→ **Listed entries**
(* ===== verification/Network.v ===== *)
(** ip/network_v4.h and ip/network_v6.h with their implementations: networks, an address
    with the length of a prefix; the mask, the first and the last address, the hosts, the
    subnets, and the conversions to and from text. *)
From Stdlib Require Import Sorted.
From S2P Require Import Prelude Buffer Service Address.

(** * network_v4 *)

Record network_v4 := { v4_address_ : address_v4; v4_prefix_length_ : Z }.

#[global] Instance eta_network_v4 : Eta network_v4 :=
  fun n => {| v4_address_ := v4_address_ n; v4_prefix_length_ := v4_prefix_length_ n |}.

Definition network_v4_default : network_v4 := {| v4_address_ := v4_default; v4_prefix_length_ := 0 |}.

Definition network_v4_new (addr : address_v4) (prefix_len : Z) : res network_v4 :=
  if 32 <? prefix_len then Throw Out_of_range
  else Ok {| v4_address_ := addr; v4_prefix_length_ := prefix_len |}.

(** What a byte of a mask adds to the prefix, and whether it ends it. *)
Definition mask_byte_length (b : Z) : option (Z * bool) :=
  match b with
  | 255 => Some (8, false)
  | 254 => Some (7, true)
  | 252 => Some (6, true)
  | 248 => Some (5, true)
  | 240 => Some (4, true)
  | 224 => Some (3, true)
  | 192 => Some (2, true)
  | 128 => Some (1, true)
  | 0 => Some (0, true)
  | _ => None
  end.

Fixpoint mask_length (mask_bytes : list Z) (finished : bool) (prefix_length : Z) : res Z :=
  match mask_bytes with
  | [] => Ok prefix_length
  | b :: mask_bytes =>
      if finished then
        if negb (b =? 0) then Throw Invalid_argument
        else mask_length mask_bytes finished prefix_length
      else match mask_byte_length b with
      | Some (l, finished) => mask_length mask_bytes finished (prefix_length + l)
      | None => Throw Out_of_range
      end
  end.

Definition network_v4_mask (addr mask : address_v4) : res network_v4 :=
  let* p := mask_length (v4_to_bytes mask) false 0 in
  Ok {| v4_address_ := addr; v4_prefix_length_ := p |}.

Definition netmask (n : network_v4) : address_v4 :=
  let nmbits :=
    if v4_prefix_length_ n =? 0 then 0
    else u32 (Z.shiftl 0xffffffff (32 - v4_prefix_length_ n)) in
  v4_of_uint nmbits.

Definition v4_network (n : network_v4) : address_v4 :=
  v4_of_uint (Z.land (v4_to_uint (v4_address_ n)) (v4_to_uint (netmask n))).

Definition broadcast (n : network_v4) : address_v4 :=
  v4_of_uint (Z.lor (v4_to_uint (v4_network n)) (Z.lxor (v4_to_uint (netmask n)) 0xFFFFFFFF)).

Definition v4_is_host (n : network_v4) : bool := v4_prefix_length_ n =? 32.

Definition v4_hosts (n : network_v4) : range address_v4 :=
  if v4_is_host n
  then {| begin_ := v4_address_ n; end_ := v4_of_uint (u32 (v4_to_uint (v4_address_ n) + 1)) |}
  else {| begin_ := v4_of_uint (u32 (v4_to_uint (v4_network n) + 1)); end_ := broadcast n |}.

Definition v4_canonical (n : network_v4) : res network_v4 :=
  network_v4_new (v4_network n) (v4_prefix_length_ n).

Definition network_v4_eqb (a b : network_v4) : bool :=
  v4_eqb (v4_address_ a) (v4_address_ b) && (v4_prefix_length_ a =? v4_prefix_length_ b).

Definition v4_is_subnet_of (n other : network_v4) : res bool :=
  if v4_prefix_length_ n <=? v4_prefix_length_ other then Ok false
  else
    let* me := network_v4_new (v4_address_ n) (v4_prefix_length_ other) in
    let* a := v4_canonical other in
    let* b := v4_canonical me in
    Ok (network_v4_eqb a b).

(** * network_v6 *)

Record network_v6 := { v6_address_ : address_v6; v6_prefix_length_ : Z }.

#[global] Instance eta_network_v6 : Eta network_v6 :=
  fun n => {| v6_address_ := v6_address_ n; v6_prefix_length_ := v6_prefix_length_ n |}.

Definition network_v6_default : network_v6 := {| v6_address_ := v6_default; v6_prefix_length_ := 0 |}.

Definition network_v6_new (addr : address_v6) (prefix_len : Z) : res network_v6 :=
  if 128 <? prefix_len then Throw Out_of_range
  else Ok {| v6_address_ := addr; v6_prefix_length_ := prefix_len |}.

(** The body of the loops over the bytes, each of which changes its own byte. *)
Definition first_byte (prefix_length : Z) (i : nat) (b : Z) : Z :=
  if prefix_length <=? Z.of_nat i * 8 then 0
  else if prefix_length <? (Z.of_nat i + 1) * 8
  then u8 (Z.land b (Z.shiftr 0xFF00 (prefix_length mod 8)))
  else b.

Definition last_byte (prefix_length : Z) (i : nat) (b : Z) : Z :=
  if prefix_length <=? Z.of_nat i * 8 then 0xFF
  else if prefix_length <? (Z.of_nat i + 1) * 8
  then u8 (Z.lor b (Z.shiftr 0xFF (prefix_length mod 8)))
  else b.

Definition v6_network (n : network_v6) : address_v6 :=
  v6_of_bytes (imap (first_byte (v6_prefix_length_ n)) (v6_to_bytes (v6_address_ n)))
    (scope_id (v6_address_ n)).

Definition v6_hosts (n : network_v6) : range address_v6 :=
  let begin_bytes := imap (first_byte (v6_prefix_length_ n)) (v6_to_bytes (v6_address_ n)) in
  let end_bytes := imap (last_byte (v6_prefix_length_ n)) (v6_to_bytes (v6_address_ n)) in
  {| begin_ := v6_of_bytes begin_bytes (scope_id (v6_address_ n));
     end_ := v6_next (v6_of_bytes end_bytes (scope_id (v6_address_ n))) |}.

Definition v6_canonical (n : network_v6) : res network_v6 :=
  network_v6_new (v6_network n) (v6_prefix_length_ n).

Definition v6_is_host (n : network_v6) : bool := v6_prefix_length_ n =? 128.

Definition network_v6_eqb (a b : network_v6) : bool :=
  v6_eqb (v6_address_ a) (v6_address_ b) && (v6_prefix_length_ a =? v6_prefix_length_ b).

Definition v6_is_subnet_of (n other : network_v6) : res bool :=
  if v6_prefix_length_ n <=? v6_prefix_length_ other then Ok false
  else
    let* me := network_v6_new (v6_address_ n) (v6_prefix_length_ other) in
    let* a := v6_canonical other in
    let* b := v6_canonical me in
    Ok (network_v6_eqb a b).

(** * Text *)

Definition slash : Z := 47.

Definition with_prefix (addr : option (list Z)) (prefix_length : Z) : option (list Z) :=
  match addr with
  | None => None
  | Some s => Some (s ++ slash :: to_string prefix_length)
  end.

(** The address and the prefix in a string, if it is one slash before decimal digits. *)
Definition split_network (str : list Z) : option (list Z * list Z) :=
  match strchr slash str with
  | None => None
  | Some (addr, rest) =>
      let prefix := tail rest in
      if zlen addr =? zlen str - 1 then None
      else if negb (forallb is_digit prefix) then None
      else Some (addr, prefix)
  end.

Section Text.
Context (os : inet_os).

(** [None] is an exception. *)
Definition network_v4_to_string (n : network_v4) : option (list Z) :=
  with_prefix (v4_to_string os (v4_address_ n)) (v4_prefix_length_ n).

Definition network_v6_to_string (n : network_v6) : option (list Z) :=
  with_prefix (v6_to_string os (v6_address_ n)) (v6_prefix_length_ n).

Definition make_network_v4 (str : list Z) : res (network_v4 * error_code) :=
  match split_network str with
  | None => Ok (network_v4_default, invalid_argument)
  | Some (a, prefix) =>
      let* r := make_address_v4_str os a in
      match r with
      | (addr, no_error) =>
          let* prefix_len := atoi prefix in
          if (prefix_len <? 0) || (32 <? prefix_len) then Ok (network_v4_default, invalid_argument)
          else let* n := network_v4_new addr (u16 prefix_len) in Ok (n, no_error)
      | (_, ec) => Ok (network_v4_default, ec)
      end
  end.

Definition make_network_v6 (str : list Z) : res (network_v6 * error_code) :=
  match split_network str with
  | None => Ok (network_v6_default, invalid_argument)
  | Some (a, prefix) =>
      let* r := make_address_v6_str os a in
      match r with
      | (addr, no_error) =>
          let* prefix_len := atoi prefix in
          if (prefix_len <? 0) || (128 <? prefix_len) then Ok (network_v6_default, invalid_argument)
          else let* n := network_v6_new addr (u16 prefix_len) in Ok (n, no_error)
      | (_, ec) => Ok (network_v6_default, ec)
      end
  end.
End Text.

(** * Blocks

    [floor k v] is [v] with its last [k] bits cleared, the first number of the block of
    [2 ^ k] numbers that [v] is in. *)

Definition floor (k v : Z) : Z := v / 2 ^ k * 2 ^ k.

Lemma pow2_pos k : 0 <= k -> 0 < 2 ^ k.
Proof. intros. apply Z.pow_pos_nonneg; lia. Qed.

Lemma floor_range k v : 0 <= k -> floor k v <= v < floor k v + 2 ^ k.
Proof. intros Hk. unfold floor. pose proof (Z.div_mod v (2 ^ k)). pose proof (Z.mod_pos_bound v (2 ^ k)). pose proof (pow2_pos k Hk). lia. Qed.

→ **How to complete this task**
What you return should be exactly the lines above, starting at the one with "Some (3, true)" and ending at the one with "if finished then", and nothing else.

→ **Finished task**
  | 224 => Some (3, true)
  | 192 => Some (2, true)
  | 128 => Some (1, true)
  | 0 => Some (0, true)
  | _ => None
  end.

Fixpoint mask_length (mask_bytes : list Z) (finished : bool) (prefix_length : Z) : res Z :=
  match mask_bytes with
  | [] => Ok prefix_length
  | b :: mask_bytes =>
      if finished then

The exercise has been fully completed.